* _Your objective_
Of all the lines in the entries below, give again exactly those starting at the line containing "continuation-passing style (the" and ending at the line containing "From stdpp Require Import base tactics", both ends included, and no others.

* _Exercise inputs_

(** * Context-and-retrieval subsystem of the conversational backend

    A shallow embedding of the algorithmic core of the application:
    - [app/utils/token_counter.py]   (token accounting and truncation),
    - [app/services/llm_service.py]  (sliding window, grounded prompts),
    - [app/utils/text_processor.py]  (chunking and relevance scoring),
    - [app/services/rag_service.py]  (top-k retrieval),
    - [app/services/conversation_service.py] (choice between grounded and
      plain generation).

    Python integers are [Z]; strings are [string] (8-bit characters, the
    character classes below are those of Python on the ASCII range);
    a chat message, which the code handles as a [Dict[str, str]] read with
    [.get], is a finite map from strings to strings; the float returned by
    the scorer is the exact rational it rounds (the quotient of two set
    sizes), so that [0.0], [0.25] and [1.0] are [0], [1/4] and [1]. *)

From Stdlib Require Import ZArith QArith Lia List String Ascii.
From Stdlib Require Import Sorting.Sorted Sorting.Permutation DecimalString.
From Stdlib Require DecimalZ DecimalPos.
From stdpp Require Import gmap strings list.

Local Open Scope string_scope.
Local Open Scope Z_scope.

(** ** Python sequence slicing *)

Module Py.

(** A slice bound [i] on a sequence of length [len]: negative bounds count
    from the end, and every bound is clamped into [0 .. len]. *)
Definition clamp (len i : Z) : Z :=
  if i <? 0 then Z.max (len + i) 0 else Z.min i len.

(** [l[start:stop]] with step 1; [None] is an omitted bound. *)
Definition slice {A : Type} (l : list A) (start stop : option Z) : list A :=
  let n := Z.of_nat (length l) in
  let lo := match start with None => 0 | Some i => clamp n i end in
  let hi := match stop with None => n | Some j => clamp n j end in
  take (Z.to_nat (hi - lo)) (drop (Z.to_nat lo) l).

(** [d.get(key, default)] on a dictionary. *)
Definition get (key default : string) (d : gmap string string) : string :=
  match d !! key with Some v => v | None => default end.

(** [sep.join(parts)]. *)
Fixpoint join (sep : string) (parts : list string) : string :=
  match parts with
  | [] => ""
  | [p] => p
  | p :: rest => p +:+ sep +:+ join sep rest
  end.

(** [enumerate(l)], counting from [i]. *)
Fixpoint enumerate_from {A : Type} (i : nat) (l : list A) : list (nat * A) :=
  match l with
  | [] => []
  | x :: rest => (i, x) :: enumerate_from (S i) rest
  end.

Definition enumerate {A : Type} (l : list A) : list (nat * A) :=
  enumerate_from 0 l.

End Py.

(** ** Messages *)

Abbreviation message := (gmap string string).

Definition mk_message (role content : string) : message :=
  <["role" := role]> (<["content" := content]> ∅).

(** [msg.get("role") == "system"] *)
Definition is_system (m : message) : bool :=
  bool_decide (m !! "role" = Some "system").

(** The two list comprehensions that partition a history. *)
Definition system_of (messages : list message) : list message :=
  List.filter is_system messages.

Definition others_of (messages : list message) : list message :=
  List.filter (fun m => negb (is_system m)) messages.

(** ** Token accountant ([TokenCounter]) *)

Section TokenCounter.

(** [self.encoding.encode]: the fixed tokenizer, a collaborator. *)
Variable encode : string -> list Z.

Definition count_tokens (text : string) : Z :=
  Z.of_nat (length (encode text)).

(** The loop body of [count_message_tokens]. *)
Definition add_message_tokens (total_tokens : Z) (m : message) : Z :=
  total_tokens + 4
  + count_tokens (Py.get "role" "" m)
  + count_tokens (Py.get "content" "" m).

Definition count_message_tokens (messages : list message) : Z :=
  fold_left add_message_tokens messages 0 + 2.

--

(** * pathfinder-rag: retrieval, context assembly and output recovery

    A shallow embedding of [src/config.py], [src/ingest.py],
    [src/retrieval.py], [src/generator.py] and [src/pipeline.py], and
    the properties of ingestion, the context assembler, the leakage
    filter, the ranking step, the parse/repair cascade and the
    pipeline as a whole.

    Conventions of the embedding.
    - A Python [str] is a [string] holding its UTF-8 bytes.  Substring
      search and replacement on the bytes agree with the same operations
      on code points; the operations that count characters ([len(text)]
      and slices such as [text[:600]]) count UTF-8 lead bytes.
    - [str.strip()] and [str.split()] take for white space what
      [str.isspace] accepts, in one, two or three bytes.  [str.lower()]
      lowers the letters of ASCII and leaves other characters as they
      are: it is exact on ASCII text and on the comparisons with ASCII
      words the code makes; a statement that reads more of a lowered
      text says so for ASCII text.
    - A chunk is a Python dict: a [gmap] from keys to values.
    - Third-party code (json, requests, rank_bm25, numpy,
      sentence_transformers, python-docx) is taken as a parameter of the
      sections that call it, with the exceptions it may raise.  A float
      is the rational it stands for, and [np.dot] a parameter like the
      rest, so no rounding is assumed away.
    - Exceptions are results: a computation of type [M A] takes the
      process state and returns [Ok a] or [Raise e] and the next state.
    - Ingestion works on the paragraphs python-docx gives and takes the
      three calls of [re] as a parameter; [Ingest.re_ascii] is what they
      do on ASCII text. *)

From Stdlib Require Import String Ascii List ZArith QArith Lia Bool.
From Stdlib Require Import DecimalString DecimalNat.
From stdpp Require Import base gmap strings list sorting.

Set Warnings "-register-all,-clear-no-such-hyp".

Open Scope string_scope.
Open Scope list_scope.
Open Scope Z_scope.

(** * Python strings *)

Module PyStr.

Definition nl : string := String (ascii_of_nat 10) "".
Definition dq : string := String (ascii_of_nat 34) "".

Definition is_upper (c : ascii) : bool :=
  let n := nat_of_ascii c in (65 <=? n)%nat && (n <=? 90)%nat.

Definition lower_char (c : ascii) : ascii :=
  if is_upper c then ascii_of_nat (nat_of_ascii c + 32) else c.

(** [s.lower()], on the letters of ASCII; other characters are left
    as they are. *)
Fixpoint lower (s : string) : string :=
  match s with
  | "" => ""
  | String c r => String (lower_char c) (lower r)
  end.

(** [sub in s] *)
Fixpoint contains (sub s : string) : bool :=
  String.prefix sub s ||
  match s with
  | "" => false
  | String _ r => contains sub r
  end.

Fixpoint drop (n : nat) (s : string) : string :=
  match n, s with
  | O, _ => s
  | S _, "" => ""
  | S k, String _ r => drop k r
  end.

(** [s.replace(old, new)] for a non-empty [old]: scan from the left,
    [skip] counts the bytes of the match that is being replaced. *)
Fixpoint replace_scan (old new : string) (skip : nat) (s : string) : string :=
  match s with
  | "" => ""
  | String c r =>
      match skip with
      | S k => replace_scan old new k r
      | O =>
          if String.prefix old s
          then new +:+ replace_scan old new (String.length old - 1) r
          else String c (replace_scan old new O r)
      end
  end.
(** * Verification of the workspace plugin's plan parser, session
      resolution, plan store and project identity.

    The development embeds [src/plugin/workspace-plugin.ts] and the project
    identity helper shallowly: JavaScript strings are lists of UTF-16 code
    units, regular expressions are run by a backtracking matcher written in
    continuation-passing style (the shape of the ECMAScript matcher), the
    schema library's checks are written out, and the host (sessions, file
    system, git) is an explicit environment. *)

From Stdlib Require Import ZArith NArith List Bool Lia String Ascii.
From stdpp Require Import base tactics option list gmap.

* _Output of the task_
    continuation-passing style (the shape of the ECMAScript matcher), the
    schema library's checks are written out, and the host (sessions, file
    system, git) is an explicit environment. *)

From Stdlib Require Import ZArith NArith List Bool Lia String Ascii.
From stdpp Require Import base tactics option list gmap.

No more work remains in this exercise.